* EXERCISE OBJECTIVE
Each line in the entries that has the word "profile" has to be copied.

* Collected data
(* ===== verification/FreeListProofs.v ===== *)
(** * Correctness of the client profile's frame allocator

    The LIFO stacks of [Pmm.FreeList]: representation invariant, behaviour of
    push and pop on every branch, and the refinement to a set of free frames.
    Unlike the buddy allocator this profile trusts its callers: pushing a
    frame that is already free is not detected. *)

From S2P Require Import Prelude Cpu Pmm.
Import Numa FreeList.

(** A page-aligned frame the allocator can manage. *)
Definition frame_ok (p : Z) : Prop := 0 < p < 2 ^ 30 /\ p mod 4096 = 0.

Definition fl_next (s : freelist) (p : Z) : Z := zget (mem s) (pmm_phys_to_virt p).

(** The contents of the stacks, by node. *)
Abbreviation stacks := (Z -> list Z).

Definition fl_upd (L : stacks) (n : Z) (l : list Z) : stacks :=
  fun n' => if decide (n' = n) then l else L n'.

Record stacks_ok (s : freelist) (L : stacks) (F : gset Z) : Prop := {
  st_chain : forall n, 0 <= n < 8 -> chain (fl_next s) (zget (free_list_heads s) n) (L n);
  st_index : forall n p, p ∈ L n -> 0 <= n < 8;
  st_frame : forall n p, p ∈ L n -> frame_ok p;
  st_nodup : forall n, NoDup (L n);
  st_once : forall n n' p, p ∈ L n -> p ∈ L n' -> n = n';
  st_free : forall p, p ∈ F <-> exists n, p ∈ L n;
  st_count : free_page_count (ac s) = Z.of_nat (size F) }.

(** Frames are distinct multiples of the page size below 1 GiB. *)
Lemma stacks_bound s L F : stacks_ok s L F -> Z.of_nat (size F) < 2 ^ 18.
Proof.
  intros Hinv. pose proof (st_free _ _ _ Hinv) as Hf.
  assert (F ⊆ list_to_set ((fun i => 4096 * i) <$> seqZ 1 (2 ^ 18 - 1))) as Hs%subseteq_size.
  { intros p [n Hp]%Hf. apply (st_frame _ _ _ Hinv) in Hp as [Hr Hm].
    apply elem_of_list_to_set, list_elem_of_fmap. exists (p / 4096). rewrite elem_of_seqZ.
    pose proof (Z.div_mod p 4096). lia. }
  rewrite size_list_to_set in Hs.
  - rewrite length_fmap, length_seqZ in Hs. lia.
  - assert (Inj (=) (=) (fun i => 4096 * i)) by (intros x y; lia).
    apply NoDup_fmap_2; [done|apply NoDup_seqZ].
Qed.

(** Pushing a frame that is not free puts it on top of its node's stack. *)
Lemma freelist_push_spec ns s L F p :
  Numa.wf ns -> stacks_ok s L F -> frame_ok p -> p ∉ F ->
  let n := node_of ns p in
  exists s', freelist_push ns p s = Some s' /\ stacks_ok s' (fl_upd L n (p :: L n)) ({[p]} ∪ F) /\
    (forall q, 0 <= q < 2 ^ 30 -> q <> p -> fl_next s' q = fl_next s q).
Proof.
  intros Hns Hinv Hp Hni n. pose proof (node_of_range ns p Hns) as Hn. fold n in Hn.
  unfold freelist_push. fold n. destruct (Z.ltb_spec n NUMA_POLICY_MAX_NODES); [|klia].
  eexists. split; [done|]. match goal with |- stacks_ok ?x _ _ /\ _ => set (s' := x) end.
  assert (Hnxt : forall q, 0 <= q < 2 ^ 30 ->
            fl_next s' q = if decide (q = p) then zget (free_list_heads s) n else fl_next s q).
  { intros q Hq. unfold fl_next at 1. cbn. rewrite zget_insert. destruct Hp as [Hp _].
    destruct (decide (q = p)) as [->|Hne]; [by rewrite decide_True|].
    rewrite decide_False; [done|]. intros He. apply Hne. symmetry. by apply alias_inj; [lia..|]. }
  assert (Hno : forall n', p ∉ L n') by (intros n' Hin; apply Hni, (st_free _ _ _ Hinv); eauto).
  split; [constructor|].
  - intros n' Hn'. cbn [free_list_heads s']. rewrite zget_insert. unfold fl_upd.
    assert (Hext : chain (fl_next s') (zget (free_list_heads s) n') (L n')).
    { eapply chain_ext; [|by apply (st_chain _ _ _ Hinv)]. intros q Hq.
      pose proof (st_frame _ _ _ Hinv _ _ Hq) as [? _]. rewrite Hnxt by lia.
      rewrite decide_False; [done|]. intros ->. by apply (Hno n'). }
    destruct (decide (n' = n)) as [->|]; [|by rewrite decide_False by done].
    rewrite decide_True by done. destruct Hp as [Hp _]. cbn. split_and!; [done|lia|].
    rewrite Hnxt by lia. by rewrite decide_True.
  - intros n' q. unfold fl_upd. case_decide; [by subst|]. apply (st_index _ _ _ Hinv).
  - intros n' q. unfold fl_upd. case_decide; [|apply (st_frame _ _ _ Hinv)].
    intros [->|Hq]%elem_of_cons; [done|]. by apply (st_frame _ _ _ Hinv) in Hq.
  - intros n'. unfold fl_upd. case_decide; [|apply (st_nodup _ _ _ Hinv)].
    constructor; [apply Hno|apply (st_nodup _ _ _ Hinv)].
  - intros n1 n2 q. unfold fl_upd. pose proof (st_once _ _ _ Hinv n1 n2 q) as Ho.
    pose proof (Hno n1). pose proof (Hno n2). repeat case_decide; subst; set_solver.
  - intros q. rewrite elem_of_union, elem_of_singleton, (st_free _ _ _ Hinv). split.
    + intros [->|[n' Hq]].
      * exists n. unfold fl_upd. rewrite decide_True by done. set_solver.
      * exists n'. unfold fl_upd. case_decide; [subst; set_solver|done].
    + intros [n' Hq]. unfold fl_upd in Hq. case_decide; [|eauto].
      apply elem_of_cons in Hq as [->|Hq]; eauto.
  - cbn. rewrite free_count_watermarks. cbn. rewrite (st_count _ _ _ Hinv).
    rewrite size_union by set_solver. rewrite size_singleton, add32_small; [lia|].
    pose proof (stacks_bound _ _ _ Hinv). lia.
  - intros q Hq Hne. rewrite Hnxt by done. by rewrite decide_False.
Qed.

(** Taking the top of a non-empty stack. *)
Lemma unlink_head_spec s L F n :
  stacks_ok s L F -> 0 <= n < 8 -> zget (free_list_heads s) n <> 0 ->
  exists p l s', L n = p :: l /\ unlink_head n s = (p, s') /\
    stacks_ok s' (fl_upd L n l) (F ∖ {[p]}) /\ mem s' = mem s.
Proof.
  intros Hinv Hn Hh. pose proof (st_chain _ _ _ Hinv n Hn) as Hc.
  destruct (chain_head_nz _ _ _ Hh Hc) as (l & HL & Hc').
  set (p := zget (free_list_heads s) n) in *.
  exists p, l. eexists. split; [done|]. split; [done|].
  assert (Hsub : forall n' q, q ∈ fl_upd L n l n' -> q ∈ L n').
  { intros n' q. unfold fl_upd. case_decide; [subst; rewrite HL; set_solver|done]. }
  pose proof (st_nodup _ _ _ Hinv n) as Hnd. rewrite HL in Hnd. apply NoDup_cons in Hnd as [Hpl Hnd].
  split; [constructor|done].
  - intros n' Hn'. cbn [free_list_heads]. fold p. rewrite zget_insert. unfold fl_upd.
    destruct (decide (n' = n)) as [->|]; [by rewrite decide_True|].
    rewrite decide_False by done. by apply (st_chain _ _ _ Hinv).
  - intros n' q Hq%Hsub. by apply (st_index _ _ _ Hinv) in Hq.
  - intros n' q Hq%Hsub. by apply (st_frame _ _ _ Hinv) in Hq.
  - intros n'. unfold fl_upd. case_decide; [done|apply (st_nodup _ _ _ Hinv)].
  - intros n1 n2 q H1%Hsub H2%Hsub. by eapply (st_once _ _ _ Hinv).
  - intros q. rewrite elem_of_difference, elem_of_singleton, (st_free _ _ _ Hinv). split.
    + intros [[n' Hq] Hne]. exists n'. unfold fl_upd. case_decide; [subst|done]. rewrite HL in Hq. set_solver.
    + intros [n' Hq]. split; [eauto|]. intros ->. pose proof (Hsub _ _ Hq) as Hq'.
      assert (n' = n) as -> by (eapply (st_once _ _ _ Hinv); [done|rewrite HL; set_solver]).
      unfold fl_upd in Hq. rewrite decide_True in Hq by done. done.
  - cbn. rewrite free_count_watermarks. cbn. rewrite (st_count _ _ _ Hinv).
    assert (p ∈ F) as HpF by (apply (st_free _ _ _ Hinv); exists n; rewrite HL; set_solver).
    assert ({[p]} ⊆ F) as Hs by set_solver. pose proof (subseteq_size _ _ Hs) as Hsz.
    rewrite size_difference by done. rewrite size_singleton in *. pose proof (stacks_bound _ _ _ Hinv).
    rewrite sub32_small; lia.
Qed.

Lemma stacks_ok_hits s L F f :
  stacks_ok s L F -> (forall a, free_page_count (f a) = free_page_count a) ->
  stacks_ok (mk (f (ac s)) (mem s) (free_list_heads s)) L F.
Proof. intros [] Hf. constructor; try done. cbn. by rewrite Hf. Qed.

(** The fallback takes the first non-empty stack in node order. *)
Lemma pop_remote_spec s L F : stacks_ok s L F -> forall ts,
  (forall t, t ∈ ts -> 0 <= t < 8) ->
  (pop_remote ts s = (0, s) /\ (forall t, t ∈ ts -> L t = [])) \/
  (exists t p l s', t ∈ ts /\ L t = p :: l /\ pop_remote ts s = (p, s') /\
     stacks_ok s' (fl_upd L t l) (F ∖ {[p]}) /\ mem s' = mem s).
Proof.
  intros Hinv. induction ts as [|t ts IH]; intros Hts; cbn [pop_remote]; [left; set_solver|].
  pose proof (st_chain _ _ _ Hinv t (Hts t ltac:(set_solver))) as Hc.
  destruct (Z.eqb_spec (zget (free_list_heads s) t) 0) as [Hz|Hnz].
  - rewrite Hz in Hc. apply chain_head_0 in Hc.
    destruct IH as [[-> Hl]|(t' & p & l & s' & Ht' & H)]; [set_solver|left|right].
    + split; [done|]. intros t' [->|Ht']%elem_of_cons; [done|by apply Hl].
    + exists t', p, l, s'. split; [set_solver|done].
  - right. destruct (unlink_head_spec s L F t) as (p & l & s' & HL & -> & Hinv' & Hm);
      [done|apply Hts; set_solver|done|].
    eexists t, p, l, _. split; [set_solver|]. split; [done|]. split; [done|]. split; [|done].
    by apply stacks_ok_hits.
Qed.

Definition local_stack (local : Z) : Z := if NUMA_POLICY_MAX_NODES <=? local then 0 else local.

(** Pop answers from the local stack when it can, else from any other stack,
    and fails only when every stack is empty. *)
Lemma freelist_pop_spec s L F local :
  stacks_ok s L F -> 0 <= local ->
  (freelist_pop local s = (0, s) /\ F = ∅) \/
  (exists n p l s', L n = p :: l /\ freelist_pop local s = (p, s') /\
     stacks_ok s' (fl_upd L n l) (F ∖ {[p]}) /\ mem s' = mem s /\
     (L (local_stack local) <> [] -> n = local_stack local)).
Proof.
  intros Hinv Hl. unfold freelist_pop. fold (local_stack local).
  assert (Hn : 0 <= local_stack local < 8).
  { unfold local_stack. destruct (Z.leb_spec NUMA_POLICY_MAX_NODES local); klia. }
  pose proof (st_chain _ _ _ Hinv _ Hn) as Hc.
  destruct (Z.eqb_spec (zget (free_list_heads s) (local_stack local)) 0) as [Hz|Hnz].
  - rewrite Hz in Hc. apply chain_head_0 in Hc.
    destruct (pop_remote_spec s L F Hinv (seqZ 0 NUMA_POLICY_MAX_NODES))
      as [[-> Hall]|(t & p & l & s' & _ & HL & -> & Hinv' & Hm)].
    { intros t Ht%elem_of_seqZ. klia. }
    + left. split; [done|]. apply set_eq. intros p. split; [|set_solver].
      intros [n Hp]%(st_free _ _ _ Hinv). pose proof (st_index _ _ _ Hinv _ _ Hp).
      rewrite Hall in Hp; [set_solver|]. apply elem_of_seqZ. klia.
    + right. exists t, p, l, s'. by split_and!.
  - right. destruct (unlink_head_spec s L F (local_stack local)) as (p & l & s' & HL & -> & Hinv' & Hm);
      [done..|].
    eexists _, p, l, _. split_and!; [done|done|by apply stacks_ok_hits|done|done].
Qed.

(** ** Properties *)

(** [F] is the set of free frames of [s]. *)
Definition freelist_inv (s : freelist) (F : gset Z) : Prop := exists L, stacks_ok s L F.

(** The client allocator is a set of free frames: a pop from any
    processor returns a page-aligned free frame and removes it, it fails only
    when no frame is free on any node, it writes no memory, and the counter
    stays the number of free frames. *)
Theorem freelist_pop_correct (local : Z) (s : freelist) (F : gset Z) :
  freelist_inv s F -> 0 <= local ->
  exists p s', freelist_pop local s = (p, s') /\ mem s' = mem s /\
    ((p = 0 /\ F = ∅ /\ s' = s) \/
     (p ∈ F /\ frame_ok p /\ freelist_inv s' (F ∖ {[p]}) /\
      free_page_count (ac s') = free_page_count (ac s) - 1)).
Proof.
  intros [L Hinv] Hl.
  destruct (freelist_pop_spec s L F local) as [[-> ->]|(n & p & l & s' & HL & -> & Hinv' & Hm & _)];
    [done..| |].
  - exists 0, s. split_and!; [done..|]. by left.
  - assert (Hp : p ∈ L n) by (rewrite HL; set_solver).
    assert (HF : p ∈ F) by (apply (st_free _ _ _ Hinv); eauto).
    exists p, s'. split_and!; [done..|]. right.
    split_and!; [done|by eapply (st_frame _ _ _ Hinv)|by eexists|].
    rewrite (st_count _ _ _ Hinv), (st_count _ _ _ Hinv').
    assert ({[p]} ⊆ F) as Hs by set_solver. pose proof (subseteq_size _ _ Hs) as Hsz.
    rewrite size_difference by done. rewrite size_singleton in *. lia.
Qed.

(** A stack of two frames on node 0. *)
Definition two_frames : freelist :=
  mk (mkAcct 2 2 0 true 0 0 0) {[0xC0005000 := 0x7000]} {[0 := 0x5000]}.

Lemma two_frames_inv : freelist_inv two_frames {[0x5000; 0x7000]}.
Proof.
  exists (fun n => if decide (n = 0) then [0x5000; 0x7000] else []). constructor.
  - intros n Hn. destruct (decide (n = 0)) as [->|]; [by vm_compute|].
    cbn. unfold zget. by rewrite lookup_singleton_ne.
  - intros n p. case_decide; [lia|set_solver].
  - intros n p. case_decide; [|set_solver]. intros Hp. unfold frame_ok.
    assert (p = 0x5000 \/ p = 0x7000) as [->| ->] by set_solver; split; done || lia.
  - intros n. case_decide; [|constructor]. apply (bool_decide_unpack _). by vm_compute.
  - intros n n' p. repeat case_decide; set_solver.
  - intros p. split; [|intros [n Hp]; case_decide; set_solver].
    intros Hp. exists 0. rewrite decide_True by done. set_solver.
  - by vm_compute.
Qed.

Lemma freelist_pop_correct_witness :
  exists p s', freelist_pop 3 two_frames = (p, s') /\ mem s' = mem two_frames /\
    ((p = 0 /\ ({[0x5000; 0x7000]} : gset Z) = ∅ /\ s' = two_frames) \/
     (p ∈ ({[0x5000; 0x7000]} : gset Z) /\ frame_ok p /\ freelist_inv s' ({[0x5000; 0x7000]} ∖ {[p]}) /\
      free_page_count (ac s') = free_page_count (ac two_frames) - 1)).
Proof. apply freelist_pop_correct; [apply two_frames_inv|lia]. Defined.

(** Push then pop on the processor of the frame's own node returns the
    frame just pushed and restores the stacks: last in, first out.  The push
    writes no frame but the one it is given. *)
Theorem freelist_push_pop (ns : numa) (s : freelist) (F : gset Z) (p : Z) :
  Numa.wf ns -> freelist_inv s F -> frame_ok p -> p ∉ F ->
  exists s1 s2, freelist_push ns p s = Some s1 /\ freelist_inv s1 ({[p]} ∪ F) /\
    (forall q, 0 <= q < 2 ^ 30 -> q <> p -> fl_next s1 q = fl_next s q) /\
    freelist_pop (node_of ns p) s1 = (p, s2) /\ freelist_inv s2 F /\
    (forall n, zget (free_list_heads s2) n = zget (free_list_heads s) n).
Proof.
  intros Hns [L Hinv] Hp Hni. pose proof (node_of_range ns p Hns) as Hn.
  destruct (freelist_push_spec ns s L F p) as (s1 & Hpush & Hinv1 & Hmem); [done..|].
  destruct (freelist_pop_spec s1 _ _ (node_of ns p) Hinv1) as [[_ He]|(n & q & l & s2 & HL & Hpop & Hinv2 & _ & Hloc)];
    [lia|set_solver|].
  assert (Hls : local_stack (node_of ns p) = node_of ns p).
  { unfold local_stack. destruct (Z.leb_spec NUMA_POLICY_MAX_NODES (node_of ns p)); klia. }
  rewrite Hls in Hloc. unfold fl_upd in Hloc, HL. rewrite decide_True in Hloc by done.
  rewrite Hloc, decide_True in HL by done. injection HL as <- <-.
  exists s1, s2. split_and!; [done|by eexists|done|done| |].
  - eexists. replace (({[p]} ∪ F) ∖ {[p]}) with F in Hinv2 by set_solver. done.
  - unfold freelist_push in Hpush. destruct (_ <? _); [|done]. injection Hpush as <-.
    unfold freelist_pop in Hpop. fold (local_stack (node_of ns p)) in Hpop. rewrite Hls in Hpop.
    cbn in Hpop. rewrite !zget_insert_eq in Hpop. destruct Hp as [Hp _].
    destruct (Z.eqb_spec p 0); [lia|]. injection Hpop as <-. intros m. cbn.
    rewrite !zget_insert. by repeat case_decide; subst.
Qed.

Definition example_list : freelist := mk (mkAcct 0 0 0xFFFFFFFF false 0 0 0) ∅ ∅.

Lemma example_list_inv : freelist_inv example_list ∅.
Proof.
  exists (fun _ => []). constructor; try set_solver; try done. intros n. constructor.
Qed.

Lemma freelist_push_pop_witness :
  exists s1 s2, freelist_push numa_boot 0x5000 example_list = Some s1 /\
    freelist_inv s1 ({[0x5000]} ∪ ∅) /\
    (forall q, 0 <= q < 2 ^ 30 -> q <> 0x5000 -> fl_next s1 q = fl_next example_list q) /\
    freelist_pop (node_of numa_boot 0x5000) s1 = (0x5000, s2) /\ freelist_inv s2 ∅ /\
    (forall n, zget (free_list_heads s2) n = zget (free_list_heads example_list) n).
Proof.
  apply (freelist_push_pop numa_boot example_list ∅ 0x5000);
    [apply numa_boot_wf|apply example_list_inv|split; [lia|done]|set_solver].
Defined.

...

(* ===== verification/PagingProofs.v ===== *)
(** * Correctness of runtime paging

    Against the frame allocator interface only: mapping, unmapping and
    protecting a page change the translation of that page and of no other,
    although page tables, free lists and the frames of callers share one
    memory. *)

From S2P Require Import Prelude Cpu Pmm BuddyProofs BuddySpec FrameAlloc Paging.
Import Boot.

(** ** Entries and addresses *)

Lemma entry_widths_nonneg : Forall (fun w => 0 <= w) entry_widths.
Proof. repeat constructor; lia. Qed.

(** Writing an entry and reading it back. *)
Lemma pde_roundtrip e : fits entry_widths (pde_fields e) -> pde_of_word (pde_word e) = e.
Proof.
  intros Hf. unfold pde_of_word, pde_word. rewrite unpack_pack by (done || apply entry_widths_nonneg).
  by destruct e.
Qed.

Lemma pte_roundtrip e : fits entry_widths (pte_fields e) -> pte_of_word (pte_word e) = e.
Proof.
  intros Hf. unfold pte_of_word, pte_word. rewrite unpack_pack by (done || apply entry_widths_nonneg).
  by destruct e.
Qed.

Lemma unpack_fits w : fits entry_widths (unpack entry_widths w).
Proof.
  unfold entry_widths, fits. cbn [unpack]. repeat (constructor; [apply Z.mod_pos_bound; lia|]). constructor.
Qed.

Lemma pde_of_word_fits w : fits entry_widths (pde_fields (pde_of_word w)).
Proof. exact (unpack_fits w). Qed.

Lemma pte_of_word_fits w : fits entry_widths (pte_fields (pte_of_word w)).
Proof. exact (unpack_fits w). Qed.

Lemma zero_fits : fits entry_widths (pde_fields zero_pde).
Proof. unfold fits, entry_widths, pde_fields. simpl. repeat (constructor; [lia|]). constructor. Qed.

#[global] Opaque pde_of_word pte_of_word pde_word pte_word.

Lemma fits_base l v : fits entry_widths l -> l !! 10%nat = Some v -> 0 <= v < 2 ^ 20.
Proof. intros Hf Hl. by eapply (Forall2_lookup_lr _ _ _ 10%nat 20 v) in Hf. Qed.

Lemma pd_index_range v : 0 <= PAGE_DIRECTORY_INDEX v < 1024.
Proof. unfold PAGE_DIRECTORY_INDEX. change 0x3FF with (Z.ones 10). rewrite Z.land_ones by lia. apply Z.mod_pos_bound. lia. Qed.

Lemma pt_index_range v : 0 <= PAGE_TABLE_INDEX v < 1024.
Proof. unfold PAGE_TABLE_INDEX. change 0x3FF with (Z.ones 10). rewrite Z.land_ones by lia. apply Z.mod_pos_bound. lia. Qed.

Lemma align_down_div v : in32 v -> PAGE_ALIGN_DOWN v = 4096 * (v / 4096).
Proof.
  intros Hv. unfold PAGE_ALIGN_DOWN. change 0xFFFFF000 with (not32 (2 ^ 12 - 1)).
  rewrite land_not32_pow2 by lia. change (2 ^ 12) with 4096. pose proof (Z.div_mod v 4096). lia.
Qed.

* ANSWER BOX
(** * Correctness of the client profile's frame allocator
    Unlike the buddy allocator this profile trusts its callers: pushing a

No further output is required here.